::: EXTRACTED MATERIAL :::
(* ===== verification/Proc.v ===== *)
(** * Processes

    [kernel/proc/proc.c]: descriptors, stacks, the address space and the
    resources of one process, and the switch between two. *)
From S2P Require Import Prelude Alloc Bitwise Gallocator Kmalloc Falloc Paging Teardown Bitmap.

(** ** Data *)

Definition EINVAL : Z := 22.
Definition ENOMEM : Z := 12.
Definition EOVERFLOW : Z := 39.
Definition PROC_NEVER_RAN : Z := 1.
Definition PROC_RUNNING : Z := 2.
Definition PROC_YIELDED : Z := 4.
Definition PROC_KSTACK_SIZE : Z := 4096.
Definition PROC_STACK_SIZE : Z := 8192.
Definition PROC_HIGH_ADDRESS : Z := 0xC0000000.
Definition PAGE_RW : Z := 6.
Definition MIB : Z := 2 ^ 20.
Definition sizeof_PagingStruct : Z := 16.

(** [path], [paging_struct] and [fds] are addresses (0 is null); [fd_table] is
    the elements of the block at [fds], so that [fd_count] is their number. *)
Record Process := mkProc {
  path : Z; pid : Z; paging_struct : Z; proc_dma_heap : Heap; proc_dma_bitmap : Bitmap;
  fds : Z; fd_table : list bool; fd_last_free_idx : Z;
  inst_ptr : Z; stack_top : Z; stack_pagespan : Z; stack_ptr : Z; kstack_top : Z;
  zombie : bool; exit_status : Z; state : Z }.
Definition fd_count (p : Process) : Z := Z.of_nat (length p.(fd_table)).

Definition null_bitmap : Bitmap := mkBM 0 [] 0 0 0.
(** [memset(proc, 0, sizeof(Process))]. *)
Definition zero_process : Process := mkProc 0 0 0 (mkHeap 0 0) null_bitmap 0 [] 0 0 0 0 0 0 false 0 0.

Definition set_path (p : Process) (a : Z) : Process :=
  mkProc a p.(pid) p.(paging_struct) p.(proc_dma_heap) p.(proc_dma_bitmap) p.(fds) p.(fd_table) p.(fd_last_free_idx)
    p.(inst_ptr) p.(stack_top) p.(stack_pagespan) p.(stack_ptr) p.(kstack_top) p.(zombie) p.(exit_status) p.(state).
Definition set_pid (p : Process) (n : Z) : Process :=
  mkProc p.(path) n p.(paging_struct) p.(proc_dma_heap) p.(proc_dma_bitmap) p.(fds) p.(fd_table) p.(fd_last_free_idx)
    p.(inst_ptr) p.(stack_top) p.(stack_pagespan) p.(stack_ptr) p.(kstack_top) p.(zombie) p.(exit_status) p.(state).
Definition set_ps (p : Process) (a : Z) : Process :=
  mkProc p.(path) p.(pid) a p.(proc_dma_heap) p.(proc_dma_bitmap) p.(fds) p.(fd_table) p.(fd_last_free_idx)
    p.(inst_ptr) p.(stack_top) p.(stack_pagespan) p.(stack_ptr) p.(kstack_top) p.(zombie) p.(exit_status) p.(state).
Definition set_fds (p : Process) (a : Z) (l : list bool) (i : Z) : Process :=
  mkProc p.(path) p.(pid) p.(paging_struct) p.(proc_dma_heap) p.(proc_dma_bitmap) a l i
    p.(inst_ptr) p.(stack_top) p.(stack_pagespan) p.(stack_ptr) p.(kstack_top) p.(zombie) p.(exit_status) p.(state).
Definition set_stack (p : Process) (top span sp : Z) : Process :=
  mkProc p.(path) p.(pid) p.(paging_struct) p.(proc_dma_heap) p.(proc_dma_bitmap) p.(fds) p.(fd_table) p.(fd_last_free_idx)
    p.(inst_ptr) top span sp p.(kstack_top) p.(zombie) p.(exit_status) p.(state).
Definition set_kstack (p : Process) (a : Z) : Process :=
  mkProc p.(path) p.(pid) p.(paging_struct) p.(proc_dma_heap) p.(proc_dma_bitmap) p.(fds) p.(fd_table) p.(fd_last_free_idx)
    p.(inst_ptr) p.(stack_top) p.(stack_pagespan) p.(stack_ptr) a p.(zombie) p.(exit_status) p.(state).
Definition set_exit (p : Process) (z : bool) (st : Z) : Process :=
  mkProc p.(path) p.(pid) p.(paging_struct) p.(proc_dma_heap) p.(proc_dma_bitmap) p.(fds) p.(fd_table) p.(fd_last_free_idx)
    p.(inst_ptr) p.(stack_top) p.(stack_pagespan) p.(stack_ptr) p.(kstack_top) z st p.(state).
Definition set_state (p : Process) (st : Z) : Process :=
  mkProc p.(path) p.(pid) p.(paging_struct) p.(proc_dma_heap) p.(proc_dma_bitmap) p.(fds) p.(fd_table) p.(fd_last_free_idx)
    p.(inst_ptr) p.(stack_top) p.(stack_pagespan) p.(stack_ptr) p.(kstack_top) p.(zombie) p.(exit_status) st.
:::
**YOUR TASK:** All lines in the data above from the one with "Record Process := mkProc" through the one with "Definition null_bitmap : Bitmap" must be repeated exactly, and no others.

**EXERCISE ANSWER:**
Record Process := mkProc {
  path : Z; pid : Z; paging_struct : Z; proc_dma_heap : Heap; proc_dma_bitmap : Bitmap;
  fds : Z; fd_table : list bool; fd_last_free_idx : Z;
  inst_ptr : Z; stack_top : Z; stack_pagespan : Z; stack_ptr : Z; kstack_top : Z;
  zombie : bool; exit_status : Z; state : Z }.
Definition fd_count (p : Process) : Z := Z.of_nat (length p.(fd_table)).

Definition null_bitmap : Bitmap := mkBM 0 [] 0 0 0.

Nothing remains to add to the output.